**REQUIREMENT:** Keep only the lines from the top of the listing through the one with "let answer := unless_refused", and reproduce them unaltered.

**PROVIDED ENTRIES:**

Lemma sqlite_save_with_events_refines s m snapshot events :
  database_of s m -> store_wf m -> save_fits m snapshot events ->
  let answer := unless_refused (json_refusal snapshot events) m (memory_save_with_events m snapshot events) in
  exists s', sqlite_save_with_events s snapshot events = (s', snd answer) /\ database_of s' (fst answer).
Proof.
  intros (s1 & Hm & Hsh) Hwf Hfit. pose proof (save_fits_cursor _ _ _ Hwf Hfit) as Hcur.
  unfold sqlite_save_with_events, in_transaction, json_refusal, write_snapshot. rewrite (fits_schema _ _ _ Hfit), Hm.
  destruct (state_to_json (snap_state snapshot)) as [json|reason] eqn:Ej; simpl.
  2:{ eexists. split; [done|]. by apply database_shown. }
  destruct (memory_save_with_events_ok m snapshot events Hwf Hfit) as (m' & Em & _).
  pose proof Hfit as [_ Hc He Hn]. pose proof (write_snapshot_shown s1 m snapshot events json Hsh Hwf Hfit Ej) as Hw.
  destruct (sh_journal _ _ Hw) as (z & Hz).
  assert (Hmax : Forall (fun x => entry_cursor x <= snap_cursor snapshot) (mem_journal m)).
  { destruct Hwf as [_ _ Hb _]. eapply list.Forall_impl; [exact Hb|]. simpl. lia. }
  pose proof (insert_events_shown events (snap_cursor snapshot) _ (mem_journal m) z Hz He Hcur Hmax) as Hins.
  destruct (entries_refusal events) as [error|]; [rewrite Hins; simpl; eexists; split; [done|by apply database_shown]|].
  destruct Hins as (s2 & z2 & E2 & Hz2 & W1 & W2 & W3).
  rewrite E2. simpl. rewrite Em. revert Em. unfold memory_save_with_events. rewrite (fits_schema _ _ _ Hfit). simpl.
  rewrite (journal_cursors_stamped _ _ He).
  set (m2 := m ⟪ mem_snapshot := Some snapshot ⟫ ⟪ mem_journal ::= _ ⟫). intros Em.
  assert (Hsh2 : shows s2 m2).
  { destruct Hw as [V1 V2 V3 V4]. revert V1 V2 V4. rewrite <- W1, <- W2, <- W3. subst m2. fields. intros V1 V2 V4.
    split; fields; [done|done|by exists z2|done]. }
  assert (Hwf2 : store_wf m2).
  { subst m2. unfold store_wf, mem_current. fields. by apply (journal_wf_append _ _ (mem_current m)); [|lia|..]. }
  destruct (prune_shown s2 m2 z2 Hsh2 Hwf2) as (s3 & -> & Hsh3); [by subst m2; fields|].
  exists s3. split; [done|]. rewrite Em in Hsh3. by apply database_shown.
Qed.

**WRITTEN SOLUTION:**
Lemma sqlite_save_with_events_refines s m snapshot events :
  database_of s m -> store_wf m -> save_fits m snapshot events ->
  let answer := unless_refused (json_refusal snapshot events) m (memory_save_with_events m snapshot events) in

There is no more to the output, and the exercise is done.